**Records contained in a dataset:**
-------

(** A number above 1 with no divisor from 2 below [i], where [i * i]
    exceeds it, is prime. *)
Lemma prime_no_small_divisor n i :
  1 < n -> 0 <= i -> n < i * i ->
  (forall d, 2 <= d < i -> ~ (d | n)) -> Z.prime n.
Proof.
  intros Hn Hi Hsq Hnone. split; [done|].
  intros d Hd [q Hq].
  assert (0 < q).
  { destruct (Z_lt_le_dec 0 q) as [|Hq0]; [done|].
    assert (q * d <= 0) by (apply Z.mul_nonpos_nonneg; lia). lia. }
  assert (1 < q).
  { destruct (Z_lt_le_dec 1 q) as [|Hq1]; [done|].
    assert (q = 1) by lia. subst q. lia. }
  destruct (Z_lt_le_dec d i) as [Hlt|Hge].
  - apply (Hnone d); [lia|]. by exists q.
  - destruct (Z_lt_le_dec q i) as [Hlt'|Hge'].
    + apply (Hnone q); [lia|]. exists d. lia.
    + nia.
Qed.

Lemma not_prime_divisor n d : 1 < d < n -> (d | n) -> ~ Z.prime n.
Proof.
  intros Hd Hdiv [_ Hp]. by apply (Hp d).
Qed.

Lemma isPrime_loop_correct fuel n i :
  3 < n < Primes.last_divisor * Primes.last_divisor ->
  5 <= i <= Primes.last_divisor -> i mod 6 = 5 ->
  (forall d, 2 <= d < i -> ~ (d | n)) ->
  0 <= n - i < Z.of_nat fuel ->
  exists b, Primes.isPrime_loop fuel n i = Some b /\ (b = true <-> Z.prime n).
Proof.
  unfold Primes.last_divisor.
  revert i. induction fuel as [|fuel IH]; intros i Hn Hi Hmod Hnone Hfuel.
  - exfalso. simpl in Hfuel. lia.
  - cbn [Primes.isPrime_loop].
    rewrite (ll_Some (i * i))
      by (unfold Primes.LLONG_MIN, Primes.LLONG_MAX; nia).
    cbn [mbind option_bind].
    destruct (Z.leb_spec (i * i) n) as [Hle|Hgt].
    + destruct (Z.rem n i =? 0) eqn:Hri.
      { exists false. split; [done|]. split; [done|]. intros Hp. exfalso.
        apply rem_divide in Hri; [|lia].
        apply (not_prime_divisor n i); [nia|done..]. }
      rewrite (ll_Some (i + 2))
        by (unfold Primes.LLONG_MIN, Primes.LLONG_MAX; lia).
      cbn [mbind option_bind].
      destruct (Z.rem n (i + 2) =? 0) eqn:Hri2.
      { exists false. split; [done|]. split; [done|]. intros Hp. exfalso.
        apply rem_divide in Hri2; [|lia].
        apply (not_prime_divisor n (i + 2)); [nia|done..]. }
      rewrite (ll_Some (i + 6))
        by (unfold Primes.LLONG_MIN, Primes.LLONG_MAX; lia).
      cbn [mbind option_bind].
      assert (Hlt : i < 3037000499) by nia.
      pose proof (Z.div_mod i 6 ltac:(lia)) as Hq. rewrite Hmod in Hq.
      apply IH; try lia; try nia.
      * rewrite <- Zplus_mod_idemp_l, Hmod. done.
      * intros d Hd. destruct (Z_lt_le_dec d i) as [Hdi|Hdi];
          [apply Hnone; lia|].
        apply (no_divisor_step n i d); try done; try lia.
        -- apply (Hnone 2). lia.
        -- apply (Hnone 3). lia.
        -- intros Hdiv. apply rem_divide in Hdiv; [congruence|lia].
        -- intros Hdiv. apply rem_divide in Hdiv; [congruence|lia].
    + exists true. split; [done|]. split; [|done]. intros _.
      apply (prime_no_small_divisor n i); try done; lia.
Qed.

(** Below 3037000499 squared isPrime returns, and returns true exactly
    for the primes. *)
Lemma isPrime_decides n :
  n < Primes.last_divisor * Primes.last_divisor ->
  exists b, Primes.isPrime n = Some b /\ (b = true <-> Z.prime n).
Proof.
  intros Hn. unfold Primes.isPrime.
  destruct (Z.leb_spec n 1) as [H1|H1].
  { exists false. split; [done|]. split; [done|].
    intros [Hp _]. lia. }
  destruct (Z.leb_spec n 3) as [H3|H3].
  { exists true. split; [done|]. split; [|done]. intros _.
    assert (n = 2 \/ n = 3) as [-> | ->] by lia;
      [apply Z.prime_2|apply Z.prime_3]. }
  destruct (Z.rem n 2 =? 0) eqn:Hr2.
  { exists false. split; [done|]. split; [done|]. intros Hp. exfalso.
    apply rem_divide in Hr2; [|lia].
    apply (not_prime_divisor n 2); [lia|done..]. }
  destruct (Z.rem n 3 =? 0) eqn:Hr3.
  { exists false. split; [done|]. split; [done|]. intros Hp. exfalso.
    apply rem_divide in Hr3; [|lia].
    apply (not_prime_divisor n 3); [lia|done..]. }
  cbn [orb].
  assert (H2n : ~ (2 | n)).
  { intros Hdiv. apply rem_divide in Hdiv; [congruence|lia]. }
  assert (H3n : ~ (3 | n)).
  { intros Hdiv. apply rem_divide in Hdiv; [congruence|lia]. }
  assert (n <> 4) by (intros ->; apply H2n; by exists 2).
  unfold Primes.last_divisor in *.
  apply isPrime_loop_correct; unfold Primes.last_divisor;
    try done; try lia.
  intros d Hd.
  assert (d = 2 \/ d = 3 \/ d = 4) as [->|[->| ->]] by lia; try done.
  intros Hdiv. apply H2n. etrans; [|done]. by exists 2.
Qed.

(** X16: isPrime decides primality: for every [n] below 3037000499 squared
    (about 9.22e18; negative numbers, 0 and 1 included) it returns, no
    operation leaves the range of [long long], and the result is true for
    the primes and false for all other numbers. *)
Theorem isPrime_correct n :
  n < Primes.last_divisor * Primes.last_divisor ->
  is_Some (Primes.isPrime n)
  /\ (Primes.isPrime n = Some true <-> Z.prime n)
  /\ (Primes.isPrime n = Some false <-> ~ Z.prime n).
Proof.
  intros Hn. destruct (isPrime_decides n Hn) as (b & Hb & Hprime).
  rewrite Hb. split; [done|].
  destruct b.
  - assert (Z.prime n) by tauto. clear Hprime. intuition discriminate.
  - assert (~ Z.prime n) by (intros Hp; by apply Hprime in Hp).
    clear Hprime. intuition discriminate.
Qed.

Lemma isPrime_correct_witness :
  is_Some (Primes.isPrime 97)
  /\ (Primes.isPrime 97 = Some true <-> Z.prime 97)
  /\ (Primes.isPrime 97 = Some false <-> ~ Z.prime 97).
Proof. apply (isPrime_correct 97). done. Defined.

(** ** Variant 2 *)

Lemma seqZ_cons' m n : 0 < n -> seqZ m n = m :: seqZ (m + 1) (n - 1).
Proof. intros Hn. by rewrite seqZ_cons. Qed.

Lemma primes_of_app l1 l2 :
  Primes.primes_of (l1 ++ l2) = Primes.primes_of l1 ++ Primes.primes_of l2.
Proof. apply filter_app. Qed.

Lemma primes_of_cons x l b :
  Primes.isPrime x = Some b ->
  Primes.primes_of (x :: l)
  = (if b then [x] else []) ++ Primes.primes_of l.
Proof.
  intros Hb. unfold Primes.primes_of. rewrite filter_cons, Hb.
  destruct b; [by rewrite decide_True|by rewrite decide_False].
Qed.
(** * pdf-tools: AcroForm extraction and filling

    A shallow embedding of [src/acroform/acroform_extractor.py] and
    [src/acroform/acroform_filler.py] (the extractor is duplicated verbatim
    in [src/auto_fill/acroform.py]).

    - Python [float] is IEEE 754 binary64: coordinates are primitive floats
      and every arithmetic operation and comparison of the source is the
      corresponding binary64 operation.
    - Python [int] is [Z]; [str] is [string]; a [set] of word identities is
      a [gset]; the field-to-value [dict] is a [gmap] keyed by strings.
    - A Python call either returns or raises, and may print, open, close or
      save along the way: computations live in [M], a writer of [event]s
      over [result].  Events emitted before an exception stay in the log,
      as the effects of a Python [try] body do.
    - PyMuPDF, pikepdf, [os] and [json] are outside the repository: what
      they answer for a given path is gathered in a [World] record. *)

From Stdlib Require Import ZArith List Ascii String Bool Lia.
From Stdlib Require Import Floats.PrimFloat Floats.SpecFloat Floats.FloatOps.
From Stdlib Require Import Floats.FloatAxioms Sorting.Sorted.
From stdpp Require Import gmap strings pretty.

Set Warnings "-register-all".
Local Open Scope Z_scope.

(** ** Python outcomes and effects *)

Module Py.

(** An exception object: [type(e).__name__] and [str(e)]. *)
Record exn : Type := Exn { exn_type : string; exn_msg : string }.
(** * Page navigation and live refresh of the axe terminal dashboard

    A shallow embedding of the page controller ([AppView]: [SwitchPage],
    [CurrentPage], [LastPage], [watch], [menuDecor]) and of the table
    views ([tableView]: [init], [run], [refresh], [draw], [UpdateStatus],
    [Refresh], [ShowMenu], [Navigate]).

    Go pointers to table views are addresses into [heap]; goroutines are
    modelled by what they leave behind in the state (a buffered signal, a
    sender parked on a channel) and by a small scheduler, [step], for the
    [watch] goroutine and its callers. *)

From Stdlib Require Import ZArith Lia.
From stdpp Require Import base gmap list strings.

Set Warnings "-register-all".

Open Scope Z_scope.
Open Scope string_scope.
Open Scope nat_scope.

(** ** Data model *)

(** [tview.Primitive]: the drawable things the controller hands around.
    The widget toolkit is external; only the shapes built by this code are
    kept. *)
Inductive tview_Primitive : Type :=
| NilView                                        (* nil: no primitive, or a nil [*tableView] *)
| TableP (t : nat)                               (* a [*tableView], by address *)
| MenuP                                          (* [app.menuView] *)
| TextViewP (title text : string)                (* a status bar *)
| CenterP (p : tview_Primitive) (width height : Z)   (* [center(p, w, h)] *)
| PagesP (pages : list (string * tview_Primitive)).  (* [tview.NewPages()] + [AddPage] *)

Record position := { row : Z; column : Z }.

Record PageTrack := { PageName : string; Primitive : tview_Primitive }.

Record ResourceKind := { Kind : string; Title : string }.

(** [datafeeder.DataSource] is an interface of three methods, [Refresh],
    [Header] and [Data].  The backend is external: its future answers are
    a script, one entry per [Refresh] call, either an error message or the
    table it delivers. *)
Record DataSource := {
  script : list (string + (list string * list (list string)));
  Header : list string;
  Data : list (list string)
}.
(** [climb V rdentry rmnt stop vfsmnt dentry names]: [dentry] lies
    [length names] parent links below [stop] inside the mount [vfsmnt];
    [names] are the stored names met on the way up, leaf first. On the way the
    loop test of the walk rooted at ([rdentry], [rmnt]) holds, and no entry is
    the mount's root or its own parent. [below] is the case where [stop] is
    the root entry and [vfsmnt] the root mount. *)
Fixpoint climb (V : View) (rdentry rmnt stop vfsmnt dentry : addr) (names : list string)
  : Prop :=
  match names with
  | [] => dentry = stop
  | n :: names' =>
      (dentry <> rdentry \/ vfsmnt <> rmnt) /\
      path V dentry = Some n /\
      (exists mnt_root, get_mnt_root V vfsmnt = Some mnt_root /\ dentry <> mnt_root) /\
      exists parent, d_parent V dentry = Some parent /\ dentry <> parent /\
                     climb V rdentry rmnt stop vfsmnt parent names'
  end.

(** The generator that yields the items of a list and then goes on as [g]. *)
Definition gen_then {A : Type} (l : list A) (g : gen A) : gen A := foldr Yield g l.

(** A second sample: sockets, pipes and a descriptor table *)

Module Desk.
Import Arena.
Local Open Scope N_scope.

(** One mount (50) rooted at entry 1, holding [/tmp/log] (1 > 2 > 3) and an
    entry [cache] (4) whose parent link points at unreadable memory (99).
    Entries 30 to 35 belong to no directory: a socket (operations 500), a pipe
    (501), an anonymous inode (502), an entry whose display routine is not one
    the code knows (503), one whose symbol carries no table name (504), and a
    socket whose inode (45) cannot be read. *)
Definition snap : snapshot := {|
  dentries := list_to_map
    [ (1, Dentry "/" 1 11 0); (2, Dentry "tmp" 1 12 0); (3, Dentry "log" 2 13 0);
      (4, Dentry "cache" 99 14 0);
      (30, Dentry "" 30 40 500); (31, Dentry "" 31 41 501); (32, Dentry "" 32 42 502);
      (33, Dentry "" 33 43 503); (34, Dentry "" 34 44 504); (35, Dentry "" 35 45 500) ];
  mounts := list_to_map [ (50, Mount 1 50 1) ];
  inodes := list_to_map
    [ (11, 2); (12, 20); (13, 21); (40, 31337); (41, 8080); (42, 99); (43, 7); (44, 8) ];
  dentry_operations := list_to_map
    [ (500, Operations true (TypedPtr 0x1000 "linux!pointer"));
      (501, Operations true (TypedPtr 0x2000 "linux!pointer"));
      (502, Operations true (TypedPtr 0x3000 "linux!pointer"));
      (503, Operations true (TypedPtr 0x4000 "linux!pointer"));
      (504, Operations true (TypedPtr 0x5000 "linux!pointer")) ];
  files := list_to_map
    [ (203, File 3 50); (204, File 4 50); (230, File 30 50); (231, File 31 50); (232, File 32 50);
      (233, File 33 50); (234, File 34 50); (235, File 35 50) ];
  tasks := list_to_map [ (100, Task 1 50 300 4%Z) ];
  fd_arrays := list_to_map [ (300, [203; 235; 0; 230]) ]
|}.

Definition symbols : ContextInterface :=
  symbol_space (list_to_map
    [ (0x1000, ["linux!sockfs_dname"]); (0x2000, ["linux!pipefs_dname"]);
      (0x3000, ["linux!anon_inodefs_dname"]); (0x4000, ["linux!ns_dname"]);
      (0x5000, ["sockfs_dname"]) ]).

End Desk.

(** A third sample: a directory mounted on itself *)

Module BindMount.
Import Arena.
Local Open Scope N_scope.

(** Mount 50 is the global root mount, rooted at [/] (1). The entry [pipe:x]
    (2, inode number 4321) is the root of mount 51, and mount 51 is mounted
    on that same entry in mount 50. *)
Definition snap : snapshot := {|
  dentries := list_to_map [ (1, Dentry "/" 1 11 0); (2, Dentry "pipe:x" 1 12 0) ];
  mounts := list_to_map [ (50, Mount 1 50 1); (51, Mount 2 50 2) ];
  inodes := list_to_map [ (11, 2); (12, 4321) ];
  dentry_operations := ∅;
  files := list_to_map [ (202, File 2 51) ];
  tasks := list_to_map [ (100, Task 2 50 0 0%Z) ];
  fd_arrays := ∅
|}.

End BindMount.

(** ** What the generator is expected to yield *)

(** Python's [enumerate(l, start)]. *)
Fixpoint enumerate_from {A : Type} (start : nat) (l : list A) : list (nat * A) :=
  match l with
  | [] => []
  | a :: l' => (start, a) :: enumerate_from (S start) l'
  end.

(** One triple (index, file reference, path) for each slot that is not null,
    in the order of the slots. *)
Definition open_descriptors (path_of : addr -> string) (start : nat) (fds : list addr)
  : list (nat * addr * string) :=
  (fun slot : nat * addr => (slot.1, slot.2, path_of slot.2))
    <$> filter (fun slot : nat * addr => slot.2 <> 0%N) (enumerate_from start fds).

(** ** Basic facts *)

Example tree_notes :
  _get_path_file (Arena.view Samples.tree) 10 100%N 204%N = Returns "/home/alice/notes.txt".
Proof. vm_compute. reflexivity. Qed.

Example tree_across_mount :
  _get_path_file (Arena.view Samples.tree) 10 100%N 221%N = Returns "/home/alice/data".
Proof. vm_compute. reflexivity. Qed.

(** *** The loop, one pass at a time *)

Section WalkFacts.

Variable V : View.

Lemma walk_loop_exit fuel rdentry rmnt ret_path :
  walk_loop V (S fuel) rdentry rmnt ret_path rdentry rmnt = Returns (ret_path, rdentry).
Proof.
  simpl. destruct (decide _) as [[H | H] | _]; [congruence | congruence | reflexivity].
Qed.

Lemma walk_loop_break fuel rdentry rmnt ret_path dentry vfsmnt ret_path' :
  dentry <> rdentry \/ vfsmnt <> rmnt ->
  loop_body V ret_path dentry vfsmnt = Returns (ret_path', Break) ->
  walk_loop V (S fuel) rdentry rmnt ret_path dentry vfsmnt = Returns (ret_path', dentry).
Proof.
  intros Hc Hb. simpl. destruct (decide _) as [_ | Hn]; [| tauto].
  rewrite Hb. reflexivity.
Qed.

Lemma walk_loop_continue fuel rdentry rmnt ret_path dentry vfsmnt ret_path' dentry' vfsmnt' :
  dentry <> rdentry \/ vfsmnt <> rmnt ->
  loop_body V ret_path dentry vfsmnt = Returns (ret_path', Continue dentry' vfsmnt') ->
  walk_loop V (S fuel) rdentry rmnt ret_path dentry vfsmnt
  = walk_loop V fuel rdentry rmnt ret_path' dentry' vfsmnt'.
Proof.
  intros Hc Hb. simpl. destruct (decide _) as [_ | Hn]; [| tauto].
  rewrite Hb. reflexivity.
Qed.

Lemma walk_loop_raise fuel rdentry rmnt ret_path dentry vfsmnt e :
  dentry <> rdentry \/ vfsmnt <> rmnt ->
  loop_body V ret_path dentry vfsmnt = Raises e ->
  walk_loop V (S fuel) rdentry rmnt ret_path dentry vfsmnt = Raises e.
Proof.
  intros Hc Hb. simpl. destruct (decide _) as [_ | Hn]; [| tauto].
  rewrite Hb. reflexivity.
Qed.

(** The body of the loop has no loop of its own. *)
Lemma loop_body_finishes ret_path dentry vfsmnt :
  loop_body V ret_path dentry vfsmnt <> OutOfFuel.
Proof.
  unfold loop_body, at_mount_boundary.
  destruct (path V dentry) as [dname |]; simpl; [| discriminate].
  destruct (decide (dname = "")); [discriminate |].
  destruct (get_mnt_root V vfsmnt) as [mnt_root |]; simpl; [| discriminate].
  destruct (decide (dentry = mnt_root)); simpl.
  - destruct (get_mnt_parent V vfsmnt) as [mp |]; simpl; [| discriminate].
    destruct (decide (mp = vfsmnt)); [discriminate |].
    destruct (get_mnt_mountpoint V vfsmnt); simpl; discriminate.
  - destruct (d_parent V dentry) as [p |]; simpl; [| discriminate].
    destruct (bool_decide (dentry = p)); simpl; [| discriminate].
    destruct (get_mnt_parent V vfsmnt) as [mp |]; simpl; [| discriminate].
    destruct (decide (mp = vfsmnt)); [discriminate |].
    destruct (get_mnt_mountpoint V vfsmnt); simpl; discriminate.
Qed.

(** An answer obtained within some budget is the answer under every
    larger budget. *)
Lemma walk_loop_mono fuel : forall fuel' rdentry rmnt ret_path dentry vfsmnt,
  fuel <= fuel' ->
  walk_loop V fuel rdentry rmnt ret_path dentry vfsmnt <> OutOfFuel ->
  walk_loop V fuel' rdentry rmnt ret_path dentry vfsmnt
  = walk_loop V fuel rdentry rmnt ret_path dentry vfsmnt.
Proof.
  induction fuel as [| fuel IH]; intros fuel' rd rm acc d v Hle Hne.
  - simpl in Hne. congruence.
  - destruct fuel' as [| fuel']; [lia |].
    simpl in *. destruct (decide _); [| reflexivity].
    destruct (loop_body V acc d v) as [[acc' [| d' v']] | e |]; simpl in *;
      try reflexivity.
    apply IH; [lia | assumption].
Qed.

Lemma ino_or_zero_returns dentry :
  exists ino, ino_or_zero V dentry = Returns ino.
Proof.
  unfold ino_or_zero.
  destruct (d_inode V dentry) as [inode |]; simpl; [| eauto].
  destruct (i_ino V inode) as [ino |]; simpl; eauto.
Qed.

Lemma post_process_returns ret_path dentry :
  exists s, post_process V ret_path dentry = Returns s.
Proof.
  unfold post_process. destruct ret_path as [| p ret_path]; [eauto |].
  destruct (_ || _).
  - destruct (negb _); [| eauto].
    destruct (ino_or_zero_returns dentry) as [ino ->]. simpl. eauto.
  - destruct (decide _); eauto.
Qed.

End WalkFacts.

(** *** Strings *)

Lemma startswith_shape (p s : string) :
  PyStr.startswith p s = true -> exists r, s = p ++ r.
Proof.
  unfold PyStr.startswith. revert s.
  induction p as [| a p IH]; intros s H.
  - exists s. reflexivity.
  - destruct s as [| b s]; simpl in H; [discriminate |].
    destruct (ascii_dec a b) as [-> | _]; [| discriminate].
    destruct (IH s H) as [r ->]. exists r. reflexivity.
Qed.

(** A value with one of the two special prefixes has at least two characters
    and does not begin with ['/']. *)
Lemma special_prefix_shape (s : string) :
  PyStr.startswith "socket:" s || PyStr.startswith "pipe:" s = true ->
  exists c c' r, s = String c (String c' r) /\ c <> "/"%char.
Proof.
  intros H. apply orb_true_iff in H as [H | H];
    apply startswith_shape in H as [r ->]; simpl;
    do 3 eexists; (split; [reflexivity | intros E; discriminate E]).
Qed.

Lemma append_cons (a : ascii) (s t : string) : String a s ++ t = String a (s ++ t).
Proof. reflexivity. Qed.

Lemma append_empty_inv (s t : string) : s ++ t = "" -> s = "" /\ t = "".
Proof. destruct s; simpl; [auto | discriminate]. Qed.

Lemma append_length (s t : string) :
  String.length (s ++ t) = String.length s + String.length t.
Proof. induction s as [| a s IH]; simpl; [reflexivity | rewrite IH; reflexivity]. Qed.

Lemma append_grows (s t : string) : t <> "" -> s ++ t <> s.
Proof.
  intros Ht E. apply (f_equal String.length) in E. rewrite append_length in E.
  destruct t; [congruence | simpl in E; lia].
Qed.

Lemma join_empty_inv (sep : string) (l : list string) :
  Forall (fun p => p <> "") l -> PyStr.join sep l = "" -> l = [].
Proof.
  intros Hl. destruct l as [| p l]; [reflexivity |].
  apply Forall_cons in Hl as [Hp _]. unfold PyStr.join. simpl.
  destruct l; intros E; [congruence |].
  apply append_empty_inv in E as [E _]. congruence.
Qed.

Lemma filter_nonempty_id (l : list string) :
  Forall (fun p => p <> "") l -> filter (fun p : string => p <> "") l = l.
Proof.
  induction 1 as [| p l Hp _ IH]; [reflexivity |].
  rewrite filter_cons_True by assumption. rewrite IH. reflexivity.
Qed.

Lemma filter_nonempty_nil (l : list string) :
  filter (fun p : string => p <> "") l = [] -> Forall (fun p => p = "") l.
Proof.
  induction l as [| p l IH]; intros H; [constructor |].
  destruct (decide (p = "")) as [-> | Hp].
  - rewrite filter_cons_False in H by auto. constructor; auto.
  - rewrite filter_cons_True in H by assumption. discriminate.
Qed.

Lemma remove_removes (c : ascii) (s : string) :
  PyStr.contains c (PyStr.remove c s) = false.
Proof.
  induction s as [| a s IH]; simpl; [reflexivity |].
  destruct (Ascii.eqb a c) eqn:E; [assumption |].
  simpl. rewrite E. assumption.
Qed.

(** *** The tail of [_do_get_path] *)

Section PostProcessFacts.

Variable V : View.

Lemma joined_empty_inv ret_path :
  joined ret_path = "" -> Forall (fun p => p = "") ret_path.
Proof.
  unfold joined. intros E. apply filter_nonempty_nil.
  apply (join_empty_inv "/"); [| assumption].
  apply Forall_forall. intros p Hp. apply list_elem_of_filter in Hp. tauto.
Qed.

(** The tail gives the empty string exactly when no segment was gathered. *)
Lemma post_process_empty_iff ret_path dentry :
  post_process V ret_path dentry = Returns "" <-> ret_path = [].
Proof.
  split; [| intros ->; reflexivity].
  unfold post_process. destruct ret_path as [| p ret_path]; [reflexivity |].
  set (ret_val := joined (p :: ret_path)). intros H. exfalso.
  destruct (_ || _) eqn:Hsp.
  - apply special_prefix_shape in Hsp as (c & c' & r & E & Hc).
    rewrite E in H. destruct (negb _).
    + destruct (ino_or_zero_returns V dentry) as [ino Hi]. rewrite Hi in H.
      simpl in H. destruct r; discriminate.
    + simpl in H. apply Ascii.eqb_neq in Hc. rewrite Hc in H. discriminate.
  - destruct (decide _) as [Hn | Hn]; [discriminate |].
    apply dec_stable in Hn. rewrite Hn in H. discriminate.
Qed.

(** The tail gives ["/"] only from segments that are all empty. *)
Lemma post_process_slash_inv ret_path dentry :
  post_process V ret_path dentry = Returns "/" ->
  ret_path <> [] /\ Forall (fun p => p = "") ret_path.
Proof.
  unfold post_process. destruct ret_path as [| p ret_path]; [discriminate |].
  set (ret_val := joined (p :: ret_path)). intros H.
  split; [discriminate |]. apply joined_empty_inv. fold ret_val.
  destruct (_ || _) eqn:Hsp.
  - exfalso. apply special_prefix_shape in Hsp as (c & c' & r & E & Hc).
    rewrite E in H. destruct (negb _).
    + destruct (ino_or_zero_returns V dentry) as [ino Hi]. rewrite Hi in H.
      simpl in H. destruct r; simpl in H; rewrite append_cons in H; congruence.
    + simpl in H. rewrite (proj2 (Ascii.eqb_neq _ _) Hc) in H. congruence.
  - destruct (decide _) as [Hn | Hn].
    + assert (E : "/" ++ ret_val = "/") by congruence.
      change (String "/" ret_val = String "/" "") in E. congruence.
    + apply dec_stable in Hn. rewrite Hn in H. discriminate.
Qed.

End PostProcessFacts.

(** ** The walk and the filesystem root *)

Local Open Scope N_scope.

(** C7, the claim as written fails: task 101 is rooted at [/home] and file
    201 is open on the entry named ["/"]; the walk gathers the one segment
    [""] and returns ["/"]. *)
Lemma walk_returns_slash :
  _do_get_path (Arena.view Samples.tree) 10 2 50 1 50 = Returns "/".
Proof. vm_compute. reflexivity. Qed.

-------

**What is being asked:**
Pick each line holding "gathered" out of the entries above and return it.

**Answer to this task:**
      they answer for a given path is gathered in a [World] record. *)
(** The tail gives the empty string exactly when no segment was gathered. *)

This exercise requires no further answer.